Task item
Collect each line of the records containing the string "need".

(Saved entries)

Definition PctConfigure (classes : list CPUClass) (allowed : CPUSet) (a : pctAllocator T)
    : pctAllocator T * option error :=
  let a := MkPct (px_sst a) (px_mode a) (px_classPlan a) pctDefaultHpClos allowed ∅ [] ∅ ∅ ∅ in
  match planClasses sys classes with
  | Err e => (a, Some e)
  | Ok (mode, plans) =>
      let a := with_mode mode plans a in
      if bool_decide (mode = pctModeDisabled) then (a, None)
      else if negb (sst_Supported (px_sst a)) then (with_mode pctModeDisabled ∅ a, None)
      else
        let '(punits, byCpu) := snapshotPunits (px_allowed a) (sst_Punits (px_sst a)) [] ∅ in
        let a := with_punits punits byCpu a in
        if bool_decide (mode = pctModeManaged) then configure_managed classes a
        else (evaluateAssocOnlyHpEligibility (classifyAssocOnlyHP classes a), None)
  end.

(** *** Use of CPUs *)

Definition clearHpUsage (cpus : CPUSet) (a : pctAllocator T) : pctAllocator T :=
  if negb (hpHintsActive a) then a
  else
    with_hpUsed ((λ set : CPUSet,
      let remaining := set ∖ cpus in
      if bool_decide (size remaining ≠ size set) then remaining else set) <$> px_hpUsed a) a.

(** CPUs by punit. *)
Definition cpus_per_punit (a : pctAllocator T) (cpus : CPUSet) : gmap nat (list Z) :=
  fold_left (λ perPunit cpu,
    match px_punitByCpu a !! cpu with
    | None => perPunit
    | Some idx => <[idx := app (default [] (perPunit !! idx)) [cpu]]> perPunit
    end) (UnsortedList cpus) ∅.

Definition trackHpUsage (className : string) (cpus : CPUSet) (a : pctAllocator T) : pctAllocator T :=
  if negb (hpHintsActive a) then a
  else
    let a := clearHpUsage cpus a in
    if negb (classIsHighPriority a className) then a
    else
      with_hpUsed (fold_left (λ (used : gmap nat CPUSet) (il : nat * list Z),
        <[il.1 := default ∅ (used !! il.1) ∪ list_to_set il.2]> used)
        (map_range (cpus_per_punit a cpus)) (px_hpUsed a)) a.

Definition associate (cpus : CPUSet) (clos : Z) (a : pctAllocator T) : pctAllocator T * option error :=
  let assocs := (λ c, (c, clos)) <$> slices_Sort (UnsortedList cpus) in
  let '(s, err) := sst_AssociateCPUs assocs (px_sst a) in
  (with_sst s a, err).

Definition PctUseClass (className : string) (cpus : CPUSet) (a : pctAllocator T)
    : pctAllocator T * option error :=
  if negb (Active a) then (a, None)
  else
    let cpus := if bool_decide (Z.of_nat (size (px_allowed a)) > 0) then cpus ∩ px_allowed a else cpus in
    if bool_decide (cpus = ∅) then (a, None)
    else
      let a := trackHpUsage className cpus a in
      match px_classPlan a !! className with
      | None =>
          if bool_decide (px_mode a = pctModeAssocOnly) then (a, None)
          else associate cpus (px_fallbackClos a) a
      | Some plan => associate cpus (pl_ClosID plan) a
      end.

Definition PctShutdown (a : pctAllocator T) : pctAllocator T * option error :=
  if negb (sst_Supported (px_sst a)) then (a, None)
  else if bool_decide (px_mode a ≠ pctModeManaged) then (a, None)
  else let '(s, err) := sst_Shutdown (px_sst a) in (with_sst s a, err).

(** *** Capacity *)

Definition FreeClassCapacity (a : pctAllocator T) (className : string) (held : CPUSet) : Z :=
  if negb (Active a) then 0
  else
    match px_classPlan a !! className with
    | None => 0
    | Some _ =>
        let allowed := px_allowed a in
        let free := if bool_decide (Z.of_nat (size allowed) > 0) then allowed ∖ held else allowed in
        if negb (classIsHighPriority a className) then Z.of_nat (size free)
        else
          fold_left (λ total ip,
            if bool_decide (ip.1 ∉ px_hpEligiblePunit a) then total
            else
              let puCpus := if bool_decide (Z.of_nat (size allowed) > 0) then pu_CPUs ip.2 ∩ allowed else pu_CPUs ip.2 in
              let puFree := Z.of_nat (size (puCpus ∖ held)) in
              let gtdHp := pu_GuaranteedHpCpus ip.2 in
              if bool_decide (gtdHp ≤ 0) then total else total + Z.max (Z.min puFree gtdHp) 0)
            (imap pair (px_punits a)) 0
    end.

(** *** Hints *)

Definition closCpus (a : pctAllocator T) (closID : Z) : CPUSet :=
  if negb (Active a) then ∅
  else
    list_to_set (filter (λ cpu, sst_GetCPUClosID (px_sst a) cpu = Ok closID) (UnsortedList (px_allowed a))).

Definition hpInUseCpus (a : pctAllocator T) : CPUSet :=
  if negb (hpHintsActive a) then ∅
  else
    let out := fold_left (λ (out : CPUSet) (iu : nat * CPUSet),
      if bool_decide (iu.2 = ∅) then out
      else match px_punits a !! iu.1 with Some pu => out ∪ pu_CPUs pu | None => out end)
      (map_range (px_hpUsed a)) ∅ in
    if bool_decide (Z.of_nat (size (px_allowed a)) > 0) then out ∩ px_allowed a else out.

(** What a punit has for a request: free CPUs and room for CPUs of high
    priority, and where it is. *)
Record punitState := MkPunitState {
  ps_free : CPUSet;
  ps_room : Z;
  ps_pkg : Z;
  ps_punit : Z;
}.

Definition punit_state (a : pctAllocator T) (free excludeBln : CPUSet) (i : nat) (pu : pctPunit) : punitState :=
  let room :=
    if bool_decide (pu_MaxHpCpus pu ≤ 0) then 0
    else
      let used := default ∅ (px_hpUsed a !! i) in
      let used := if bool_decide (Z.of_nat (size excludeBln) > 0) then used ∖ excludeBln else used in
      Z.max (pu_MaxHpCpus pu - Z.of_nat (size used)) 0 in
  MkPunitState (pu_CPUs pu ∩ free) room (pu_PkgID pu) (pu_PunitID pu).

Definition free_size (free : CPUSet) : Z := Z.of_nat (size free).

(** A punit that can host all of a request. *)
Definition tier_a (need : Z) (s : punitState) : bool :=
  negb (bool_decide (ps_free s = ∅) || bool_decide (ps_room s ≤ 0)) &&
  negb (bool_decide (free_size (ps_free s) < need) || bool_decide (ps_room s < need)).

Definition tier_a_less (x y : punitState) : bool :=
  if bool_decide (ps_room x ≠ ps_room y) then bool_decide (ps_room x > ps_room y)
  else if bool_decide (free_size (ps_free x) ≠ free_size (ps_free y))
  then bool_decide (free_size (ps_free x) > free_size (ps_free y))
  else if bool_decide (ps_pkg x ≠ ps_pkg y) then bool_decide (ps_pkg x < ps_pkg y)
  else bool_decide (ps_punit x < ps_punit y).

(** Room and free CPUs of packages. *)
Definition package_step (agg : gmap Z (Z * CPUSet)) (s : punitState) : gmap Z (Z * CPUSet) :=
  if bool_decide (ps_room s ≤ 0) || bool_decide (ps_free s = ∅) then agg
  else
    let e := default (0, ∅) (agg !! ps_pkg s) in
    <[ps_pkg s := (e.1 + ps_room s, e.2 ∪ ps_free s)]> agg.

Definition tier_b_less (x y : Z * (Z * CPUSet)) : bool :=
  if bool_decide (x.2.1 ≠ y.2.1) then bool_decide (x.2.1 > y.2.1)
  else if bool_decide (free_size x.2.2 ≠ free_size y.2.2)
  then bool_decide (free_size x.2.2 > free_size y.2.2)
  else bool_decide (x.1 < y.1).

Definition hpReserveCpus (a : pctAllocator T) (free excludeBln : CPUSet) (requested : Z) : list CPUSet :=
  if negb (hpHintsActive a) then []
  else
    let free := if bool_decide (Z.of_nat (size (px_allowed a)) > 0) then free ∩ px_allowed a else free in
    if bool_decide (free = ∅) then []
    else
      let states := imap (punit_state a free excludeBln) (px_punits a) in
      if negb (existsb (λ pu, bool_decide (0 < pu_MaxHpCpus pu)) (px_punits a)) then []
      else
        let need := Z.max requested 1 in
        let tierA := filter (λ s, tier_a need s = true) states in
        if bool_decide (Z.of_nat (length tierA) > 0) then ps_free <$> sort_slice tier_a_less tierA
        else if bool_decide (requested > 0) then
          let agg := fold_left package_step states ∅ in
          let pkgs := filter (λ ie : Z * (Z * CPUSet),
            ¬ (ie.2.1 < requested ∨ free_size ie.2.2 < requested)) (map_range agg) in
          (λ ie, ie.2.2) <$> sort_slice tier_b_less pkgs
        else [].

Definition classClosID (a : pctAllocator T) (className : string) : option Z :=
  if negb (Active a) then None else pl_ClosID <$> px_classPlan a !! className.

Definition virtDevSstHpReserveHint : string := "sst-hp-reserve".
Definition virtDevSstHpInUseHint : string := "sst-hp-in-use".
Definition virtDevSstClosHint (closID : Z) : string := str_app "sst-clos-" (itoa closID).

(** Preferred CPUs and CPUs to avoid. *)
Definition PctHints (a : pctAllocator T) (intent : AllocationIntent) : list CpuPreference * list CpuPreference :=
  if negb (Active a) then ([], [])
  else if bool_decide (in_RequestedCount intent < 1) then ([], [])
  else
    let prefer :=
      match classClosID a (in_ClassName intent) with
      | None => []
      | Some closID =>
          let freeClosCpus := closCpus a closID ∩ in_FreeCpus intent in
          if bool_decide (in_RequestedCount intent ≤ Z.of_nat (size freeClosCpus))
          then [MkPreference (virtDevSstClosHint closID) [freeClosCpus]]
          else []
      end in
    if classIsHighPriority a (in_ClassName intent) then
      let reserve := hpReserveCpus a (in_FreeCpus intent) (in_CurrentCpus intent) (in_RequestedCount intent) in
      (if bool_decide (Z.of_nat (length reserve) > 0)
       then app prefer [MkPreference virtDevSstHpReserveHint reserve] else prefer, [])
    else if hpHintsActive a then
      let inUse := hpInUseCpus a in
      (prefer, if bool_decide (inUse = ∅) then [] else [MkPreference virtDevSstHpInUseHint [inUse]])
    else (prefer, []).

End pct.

...

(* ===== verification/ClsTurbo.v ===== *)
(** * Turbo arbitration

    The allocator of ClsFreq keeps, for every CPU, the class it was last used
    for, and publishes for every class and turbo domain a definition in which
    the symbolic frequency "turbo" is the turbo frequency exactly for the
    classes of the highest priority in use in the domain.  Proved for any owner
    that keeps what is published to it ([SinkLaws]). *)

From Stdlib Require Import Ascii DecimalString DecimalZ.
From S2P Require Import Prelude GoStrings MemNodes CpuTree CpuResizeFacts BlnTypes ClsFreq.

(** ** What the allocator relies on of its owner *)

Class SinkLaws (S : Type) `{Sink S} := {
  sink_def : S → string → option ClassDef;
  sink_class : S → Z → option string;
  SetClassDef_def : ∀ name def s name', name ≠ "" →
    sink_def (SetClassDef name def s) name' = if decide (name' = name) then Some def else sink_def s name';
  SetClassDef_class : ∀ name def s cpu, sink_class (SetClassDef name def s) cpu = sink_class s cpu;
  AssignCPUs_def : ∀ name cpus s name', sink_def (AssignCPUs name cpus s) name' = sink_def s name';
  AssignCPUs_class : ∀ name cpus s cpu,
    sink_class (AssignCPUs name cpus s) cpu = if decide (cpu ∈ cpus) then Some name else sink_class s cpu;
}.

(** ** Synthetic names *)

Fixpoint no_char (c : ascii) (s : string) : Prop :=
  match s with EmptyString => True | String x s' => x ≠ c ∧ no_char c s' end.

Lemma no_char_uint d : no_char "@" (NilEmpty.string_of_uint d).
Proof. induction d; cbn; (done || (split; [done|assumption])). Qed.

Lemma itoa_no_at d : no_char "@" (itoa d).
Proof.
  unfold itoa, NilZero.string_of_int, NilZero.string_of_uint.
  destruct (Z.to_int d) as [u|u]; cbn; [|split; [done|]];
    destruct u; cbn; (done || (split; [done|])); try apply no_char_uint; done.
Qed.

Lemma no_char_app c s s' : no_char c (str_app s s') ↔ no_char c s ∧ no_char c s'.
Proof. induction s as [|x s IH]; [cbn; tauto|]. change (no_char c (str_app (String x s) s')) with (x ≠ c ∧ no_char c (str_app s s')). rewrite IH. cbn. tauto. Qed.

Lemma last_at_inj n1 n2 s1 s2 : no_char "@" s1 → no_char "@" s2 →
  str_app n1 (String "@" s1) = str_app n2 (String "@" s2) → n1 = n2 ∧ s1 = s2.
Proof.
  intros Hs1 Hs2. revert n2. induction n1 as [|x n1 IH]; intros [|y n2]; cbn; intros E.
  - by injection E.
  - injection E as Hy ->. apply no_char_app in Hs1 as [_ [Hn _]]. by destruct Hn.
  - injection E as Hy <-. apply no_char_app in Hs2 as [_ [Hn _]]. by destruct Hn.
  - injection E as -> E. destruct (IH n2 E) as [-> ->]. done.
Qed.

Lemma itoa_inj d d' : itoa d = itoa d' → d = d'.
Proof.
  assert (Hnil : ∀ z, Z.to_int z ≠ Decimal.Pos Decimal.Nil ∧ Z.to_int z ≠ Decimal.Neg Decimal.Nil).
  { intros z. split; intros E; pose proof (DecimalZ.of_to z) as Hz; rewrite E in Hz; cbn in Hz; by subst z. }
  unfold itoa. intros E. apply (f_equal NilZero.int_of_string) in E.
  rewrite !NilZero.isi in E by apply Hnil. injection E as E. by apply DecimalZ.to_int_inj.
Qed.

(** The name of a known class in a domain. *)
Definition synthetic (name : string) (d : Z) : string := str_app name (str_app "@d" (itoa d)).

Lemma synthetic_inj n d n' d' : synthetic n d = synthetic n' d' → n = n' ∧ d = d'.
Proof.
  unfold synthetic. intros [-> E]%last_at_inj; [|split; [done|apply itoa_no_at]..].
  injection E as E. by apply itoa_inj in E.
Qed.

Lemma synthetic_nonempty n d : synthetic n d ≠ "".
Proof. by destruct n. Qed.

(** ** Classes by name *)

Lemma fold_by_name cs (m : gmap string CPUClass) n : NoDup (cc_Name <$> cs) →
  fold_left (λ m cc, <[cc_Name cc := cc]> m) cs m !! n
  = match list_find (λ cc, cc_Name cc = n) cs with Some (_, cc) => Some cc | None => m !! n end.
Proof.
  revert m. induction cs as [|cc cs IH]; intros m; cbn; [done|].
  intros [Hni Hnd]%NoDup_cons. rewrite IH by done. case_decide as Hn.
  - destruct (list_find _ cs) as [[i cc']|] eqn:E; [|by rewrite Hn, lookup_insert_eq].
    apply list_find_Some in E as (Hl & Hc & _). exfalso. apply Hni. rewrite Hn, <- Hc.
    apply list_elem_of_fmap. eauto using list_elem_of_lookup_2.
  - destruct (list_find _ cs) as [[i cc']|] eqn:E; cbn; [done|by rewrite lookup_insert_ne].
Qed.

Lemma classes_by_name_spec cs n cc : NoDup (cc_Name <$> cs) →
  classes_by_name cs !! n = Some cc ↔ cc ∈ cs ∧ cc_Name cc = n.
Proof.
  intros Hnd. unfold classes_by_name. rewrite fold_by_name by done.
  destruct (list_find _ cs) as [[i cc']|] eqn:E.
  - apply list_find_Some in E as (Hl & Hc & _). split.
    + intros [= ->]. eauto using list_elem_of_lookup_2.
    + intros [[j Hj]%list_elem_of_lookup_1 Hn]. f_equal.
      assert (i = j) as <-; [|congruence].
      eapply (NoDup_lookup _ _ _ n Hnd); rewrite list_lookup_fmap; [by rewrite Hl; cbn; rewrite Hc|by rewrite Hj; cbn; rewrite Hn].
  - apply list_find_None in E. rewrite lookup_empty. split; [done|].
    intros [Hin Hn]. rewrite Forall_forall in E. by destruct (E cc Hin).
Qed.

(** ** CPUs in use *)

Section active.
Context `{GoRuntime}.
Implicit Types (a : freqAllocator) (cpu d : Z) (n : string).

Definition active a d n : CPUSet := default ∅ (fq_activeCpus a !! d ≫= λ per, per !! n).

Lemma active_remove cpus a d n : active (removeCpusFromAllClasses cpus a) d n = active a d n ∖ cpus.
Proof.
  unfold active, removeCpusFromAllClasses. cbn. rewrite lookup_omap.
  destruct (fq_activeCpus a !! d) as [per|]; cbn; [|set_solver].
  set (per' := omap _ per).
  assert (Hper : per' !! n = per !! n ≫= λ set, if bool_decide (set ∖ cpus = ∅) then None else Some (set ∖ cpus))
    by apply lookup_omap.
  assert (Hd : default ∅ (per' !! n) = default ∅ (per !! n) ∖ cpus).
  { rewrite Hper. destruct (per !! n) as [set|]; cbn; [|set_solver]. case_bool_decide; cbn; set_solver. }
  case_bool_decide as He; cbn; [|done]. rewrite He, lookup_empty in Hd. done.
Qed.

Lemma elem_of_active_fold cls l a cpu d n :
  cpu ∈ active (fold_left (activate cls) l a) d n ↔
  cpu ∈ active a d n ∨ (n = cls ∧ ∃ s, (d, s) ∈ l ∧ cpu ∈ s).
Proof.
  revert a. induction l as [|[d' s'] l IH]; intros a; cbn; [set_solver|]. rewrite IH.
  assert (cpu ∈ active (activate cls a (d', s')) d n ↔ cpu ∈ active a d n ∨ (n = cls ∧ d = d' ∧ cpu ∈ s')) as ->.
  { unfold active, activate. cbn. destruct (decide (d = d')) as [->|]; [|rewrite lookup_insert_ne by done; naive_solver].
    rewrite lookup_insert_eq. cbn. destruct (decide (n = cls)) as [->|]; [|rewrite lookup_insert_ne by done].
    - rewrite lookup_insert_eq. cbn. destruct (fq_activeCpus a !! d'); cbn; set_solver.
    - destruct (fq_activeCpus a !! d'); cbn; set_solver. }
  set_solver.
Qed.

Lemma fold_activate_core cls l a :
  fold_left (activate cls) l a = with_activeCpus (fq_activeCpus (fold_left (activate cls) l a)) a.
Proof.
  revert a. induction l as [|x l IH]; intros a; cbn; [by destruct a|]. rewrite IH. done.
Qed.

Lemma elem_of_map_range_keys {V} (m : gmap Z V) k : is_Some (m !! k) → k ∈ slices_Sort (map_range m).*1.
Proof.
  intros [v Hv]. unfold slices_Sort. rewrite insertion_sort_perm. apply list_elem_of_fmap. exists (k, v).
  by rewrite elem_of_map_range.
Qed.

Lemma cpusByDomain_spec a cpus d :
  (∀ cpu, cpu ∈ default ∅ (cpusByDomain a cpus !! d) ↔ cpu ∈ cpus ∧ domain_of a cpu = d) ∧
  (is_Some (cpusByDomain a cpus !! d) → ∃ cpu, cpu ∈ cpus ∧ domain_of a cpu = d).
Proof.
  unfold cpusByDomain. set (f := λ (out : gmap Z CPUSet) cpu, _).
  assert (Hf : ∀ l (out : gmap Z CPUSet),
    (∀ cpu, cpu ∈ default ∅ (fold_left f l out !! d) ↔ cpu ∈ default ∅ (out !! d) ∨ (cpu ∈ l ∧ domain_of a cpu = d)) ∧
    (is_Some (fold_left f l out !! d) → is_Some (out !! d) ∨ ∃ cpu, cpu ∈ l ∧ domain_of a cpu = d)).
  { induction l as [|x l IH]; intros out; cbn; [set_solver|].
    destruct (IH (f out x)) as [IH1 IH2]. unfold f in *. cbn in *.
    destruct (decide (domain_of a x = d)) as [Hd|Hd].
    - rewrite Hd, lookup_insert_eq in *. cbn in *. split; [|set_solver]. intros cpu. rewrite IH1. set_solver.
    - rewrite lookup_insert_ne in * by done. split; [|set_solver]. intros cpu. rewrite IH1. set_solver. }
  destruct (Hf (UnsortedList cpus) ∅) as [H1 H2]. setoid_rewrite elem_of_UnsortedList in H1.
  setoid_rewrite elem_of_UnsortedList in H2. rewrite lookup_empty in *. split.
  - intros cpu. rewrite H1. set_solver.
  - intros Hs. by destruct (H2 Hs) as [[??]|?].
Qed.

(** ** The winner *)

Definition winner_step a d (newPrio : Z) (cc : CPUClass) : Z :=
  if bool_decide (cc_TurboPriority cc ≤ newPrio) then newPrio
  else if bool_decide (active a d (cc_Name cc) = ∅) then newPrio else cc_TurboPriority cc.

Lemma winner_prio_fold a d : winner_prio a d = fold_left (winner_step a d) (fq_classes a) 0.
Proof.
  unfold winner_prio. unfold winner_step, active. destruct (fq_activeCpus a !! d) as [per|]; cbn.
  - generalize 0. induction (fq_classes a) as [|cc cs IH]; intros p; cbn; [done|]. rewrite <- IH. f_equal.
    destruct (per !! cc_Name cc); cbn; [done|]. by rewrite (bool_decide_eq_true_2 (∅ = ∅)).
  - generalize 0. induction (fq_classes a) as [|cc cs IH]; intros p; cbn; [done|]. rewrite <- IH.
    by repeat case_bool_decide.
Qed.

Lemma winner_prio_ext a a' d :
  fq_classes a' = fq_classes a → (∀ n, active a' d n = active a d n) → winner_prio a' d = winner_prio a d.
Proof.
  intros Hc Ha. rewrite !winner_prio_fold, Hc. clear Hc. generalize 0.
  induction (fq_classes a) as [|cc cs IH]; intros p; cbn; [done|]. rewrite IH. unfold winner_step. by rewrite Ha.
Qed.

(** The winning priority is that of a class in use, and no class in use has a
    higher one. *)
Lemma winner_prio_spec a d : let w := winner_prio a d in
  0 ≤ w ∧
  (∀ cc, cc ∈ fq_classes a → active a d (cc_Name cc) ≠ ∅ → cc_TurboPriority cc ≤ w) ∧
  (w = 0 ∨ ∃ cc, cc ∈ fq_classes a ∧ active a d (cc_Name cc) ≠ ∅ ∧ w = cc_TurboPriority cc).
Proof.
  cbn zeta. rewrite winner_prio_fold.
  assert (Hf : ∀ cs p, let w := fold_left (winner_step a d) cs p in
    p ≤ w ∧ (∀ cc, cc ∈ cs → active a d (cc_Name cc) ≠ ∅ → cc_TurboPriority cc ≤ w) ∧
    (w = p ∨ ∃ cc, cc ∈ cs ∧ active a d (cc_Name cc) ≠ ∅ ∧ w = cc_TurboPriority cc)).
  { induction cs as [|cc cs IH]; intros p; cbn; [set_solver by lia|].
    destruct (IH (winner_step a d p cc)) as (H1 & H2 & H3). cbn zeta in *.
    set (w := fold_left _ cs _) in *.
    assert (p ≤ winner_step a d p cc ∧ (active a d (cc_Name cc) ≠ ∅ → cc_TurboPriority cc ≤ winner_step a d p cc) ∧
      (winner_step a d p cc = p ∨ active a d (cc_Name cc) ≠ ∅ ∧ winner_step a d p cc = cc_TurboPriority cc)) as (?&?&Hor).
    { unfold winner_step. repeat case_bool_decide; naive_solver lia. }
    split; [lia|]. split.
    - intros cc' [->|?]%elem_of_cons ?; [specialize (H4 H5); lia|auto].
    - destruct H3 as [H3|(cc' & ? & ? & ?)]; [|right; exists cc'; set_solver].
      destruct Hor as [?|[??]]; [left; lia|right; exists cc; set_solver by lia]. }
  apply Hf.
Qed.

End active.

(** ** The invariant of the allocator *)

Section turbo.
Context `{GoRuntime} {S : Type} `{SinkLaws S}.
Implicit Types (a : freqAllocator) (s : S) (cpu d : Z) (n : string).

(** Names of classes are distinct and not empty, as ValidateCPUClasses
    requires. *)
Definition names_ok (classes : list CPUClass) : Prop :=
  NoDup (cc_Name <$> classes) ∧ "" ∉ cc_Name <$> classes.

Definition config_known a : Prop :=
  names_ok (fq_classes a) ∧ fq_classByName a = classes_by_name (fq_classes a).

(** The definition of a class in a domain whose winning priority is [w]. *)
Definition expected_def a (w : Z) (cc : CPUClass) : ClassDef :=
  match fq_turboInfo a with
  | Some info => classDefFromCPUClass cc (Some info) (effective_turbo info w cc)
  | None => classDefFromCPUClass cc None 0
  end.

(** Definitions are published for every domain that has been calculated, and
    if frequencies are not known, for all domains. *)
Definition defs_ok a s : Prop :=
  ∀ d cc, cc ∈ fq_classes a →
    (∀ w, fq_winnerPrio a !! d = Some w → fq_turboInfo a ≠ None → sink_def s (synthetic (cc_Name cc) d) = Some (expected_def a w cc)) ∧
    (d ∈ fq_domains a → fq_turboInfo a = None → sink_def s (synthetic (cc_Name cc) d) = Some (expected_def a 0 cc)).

Written solution
Definition tier_a (need : Z) (s : punitState) : bool :=
  negb (bool_decide (free_size (ps_free s) < need) || bool_decide (ps_room s < need)).
        let need := Z.max requested 1 in
        let tierA := filter (λ s, tier_a need s = true) states in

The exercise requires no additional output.